── DATA SHOWN ──
Lemma join_rows_right j rows recs :
  (∀ rc, rc ∈ recs → right_fits j (rec rc)) → (∀ l, l ∈ rows → left_fits j l) →
  join_rows j false rows recs = Ok (lift (λ r, (λ l, gen_row j l r) <$> rows) recs).
Proof.
  intros Hr Hl. unfold join_rows, lift. apply result_mapM_concat. intros rc Hrc.
  destruct rows as [|l rows].
  - by rewrite andb_false_r.
  - apply result_mapM_inv, Forall2_fmap_r, Forall2_fmap_r. apply Forall_Forall2_diag, Forall_forall.
    intros l' Hl'. by rewrite generate_row_ok by auto.
Qed.

Lemma occ_fmap_ind (f : list V → list V) x rows : occ x (f <$> rows) = zsum (λ l, ind (f l = x)) rows.
Proof. induction rows as [|l rows IH]; csimpl; [done|]. by rewrite IH. Qed.

Lemma null_adjust_ok j (new_rc : nat) (old_rc : Z) rows :
  (∀ l, l ∈ rows → left_fits j l) →
  ∃ out, null_adjust j new_rc old_rc rows = Ok out ∧
    ∀ x, wt x out = (ind (Z.of_nat new_rc = 0) - ind (old_rc = 0)) * zsum (λ l, ind (null_row j l = x)) rows.
Proof.
  intros Hl.
  assert (∀ mk : list V → Record V,
    result_mapM (λ other, row ← generate_null j other; Ok (mk row)) rows = Ok (mk <$> (null_row j <$> rows))) as Hm.
  { intros mk. apply result_mapM_inv, Forall2_fmap_r, Forall2_fmap_r. apply Forall_Forall2_diag, Forall_forall.
    intros l Hin. by rewrite generate_null_ok by auto. }
  unfold null_adjust, ind. rewrite !Hm.
  destruct (Nat.eqb_spec new_rc 0) as [->|Hn], (Z.eqb_spec old_rc 0) as [->|Ho]; cbn [andb negb].
  all: eexists; split; [done|]; intros x; repeat case_decide; try lia; try (simpl; lia).
  - rewrite wt_positive, occ_fmap_ind. unfold ind. lia.
  - rewrite wt_negative, occ_fmap_ind. unfold ind. lia.
Qed.

(** What one group contributes for a left row with the group's key. *)
Definition right_share j (R' : list (list V)) x (k : list V) (recs : list (Record V)) l : Z :=
  rsum (λ r, ind (gen_row j l r = x)) recs +
  match jn_kind j with
  | JoinInner => 0
  | JoinLeft =>
      let new := zsum (λ r, ind (cols_at (on_right j) r = k)) R' in
      (ind (new = 0) - ind (new - rsum (λ _, 1) recs = 0)) * ind (null_row j l = x)
  end.

Lemma same_rows_elem (l1 l2 : list (list V)) r : same_rows l1 l2 → r ∈ l1 → r ∈ l2.
Proof. intros Hs Hin. apply same_rows_perm in Hs. by rewrite <-Hs. Qed.

Lemma join_group_right j lookup L R' k recs :
  lookup_hits lookup SideLeft (on_left j) L → lookup_hits lookup SideRight (on_right j) R' →
  (∀ l, l ∈ L → left_fits j l) →
  (∀ rc, rc ∈ recs → right_fits j (rec rc)) →
  ∃ res, join_group j false lookup RcNone None (k, recs) = Ok res ∧ pr_misses res = [] ∧
    ∀ x, wt x (pr_results res) =
      if has_null k then 0
      else zsum (λ l, if decide (cols_at (on_left j) l = k) then right_share j R' x k recs l else 0) L.
Proof.
  intros HlkL HlkR HL Hrecs. unfold join_group. simpl. rewrite andb_true_r.
  destruct (HlkR k LmWeak) as (rr & Hrr & Hsr).
  assert ((if bool_decide (jn_kind j = JoinLeft) then lookup SideRight (on_right j) k LmWeak else Ok (Some [])) =
    Ok (Some (if bool_decide (jn_kind j = JoinLeft) then rr else []))) as ->
    by (by case_bool_decide).
  simpl. rewrite andb_false_r. simpl. destruct (has_null k) eqn:Hn; simpl.
  - rewrite join_rows_right; [|done|set_solver]. simpl.
    destruct (null_adjust_ok j (length (if bool_decide (jn_kind j = JoinLeft) then rr else []))
      (Z.of_nat (length (if bool_decide (jn_kind j = JoinLeft) then rr else [])) - rc_diff recs) [])
      as (out & Hout & Hw); [set_solver|].
    case_bool_decide; rewrite ?Hout; simpl; eexists; (split; [done|]); (split; [done|]); intros x; simpl;
      rewrite wt_app, wt_lift, ?Hw, rsum_const_zero; simpl; lia.
  - destruct (HlkL k LmWeak) as (rows & -> & Hsl). simpl.
    assert (∀ l, l ∈ rows → left_fits j l) as Hrows.
    { intros l Hin. apply (same_rows_elem _ _ _ Hsl) in Hin.
      apply list_elem_of_filter in Hin as [_ Hin]. by apply HL. }
    rewrite join_rows_right by done. simpl.
    assert (∀ f, zsum f rows = zsum (λ l, if decide (cols_at (on_left j) l = k) then f l else 0) L) as Hz.
    { intros f. rewrite (same_rows_zsum f _ _ Hsl). apply zsum_filter. }
    assert (∀ x, wt x (lift (λ r, (λ l, gen_row j l r) <$> rows) recs) =
      zsum (λ l, rsum (λ r, ind (gen_row j l r = x)) recs) rows) as Hlift.
    { intros x. rewrite wt_lift, <-rsum_zsum_swap. apply rsum_ext. intros. apply occ_fmap_ind. }
    destruct (null_adjust_ok j (length rr) (Z.of_nat (length rr) - rc_diff recs) rows Hrows)
      as (out & Hout & Hw).
    case_bool_decide as Hkind; rewrite ?Hout; simpl; eexists; (split; [done|]); (split; [done|]); intros x; simpl.
    + assert (Z.of_nat (length rr) = zsum (λ r, ind (cols_at (on_right j) r = k)) R') as Hlen.
      { rewrite <-zsum_const_length, (same_rows_zsum _ _ _ Hsr). apply zsum_filter. }
      rewrite wt_app, Hlift, Hw, rc_diff_rsum, Hlen, <-zsum_mul, <-zsum_plus, Hz.
      unfold right_share. by rewrite Hkind.
    + rewrite app_nil_r, Hlift, Hz. apply zsum_ext. intros l _.
      unfold right_share. destruct (jn_kind j); [done|]. repeat case_decide; try done; lia.
Qed.

Lemma gsum_zsum_swap {G} (f : list V → G → Z) gs (rows : list (list V)) :
  gsum (λ g, zsum (λ l, f l g) rows) gs = zsum (λ l, gsum (f l) gs) rows.
Proof.
  unfold gsum. induction gs as [|g gs IH]; simpl.
  - induction rows; simpl; lia.
  - by rewrite zsum_plus, IH.
Qed.
Lemma gsum_plus {G} (f g : G → Z) gs : gsum (λ a, f a + g a) gs = gsum f gs + gsum g gs.
Proof. unfold gsum. induction gs; simpl; lia. Qed.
───
● PROBLEM TO WORK ON: Output the line bearing "- induction rows; simpl; lia." along with all the lines after it through the end of the entries, exactly, and no other lines.

● THE ANSWER:
  - induction rows; simpl; lia.
  - by rewrite zsum_plus, IH.
Qed.
Lemma gsum_plus {G} (f g : G → Z) gs : gsum (λ a, f a + g a) gs = gsum f gs + gsum g gs.
Proof. unfold gsum. induction gs; simpl; lia. Qed.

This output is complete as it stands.